#### [Exercise instructions]
Copy out exactly the lines below that run from the one holding "windows and snd_recover are. *)" to the one holding "assert (En : next_rexmit", keeping both of those lines and no others.

#### [Data for analysis]
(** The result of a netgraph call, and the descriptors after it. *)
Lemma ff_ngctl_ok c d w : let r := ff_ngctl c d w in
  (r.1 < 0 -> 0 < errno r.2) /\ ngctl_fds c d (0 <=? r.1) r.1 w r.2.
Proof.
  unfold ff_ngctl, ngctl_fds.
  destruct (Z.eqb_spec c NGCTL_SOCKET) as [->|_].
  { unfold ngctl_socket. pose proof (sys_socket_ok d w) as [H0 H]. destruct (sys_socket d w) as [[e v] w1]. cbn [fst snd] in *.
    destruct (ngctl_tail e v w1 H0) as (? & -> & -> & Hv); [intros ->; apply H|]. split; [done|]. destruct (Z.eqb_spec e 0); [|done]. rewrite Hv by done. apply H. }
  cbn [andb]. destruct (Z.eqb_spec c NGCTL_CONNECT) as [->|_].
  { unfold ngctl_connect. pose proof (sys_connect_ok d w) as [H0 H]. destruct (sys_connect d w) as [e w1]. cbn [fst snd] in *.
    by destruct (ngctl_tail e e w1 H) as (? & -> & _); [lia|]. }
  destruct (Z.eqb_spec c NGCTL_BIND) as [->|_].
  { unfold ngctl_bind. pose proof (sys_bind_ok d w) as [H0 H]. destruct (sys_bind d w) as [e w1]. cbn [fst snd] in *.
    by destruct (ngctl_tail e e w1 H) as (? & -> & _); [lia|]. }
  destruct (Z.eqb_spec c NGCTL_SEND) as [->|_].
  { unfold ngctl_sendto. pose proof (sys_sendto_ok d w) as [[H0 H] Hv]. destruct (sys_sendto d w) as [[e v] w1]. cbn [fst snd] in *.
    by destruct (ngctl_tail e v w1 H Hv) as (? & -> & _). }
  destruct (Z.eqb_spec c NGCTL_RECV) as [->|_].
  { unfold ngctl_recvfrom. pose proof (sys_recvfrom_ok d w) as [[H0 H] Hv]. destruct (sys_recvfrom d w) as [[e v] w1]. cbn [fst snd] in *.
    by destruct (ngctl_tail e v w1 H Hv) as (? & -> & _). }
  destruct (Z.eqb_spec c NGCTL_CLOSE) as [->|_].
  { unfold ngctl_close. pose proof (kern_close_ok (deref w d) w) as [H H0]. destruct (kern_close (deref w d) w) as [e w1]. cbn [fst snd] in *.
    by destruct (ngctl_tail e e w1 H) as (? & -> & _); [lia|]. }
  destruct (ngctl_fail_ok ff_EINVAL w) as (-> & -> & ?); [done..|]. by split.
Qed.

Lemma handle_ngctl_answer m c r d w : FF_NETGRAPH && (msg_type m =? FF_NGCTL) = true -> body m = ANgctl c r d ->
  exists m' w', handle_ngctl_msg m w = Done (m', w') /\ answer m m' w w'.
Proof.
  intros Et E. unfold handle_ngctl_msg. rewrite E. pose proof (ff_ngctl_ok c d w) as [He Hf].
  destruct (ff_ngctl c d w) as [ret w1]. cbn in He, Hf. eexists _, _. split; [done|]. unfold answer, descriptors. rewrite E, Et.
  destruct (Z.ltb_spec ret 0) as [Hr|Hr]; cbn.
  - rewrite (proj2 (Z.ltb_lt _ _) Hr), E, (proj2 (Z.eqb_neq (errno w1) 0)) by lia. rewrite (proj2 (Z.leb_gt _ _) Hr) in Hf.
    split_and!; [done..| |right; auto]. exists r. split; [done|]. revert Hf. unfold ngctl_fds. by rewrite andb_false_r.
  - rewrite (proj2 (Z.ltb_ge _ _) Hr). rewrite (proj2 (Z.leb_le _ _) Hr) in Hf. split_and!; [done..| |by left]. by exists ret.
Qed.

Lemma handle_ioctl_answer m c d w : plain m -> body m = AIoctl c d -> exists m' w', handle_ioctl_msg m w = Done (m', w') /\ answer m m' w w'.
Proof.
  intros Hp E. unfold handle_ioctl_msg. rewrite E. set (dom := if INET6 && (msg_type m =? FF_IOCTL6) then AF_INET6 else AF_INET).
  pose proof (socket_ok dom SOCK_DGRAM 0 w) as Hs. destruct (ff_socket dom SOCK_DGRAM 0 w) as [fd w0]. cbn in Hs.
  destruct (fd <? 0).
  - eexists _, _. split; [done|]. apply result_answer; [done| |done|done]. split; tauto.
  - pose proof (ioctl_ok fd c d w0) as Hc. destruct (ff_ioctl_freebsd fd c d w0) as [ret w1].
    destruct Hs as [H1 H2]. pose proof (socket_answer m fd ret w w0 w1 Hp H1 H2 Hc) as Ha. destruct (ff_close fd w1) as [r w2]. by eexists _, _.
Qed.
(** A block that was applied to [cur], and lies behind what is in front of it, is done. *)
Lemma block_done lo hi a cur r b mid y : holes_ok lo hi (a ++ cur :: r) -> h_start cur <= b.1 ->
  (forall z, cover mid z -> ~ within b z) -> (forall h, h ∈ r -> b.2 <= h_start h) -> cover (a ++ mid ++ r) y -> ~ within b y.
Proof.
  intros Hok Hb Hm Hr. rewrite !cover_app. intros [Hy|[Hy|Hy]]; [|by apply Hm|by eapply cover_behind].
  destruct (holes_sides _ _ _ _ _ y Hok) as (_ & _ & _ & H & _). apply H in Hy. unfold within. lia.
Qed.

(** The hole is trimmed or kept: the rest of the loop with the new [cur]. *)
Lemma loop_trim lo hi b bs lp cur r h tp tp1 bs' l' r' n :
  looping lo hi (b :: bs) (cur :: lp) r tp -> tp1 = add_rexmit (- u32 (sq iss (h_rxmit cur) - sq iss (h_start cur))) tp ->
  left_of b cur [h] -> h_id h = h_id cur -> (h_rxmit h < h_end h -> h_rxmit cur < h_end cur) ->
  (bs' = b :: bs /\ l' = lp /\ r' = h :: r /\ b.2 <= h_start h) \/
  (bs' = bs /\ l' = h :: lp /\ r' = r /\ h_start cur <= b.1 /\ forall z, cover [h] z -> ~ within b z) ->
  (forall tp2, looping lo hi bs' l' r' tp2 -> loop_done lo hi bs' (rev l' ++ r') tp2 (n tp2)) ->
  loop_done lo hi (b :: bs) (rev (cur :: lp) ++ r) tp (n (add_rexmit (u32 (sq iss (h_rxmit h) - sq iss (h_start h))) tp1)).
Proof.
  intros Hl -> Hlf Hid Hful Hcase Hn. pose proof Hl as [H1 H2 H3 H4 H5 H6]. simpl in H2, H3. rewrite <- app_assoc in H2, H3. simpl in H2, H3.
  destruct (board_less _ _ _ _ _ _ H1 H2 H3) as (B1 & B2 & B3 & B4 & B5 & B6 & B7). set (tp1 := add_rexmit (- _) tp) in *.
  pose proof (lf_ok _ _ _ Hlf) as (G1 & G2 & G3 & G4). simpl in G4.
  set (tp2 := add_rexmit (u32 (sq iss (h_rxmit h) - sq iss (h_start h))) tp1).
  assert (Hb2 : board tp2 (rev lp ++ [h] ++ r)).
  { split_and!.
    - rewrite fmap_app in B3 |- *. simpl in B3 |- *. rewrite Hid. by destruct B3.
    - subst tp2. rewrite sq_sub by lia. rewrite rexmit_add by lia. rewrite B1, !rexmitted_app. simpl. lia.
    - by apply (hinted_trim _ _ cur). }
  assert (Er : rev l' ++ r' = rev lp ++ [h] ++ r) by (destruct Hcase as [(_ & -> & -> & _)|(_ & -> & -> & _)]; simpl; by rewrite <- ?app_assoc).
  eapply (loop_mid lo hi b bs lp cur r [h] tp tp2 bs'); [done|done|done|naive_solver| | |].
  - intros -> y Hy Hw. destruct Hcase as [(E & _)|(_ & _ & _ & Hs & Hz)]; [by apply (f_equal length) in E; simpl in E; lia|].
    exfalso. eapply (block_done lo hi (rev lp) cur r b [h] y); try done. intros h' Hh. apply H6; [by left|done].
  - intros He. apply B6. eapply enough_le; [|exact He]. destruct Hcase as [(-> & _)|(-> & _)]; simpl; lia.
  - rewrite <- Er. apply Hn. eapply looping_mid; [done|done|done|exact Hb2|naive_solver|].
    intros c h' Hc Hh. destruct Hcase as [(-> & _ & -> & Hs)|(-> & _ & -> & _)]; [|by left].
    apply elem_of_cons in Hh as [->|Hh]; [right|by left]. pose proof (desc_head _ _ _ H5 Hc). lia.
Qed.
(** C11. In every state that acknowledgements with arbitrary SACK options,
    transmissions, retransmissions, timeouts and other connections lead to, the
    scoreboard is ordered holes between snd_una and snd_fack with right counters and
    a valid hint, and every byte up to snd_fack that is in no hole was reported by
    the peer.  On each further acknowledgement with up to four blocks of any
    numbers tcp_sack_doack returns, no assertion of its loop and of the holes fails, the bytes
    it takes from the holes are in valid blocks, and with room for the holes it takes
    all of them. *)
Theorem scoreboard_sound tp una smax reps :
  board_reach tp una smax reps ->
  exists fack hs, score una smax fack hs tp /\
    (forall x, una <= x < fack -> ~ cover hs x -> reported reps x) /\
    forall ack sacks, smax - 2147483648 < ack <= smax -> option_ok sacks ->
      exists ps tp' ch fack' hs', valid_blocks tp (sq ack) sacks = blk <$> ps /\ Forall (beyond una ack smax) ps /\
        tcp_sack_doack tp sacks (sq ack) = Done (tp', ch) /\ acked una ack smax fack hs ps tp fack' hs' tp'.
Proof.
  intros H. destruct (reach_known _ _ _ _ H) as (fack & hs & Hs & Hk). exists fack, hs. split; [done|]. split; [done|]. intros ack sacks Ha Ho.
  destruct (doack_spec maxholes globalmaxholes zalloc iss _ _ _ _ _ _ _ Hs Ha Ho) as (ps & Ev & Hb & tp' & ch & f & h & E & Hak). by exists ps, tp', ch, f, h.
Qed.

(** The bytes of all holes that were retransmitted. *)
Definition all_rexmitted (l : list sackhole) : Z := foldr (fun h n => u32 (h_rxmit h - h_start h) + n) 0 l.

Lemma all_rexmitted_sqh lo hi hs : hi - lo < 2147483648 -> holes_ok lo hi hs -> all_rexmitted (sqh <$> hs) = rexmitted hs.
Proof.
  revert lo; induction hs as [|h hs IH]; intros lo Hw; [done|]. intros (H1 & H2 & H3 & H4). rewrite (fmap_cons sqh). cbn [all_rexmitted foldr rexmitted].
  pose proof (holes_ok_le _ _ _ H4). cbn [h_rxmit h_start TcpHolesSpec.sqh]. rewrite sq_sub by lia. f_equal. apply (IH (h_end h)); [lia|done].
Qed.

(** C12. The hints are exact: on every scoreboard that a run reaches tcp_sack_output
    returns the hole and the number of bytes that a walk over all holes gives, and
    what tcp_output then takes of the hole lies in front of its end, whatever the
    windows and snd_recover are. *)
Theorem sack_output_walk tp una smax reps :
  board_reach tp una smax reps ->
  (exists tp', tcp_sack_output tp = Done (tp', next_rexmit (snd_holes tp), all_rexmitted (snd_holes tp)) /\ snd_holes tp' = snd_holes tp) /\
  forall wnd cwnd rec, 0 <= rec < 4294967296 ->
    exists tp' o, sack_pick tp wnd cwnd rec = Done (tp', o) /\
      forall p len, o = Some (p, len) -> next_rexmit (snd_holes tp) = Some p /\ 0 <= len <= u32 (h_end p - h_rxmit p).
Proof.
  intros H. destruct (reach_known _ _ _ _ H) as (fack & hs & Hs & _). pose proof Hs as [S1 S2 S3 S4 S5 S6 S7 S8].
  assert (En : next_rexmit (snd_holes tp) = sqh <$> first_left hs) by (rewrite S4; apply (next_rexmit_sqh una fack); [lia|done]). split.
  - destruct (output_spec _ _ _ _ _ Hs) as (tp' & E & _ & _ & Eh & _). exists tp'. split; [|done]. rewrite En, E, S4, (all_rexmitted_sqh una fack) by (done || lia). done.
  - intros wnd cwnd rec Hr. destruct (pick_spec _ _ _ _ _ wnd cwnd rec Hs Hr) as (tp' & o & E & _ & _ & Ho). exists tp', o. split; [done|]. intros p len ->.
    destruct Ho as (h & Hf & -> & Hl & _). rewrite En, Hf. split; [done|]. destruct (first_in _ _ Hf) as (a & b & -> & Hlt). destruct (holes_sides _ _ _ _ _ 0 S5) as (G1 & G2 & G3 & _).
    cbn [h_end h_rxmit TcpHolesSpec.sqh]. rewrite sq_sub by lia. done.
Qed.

#### [Your solution]
    windows and snd_recover are. *)
Theorem sack_output_walk tp una smax reps :
  board_reach tp una smax reps ->
  (exists tp', tcp_sack_output tp = Done (tp', next_rexmit (snd_holes tp), all_rexmitted (snd_holes tp)) /\ snd_holes tp' = snd_holes tp) /\
  forall wnd cwnd rec, 0 <= rec < 4294967296 ->
    exists tp' o, sack_pick tp wnd cwnd rec = Done (tp', o) /\
      forall p len, o = Some (p, len) -> next_rexmit (snd_holes tp) = Some p /\ 0 <= len <= u32 (h_end p - h_rxmit p).
Proof.
  intros H. destruct (reach_known _ _ _ _ H) as (fack & hs & Hs & _). pose proof Hs as [S1 S2 S3 S4 S5 S6 S7 S8].
  assert (En : next_rexmit (snd_holes tp) = sqh <$> first_left hs) by (rewrite S4; apply (next_rexmit_sqh una fack); [lia|done]). split.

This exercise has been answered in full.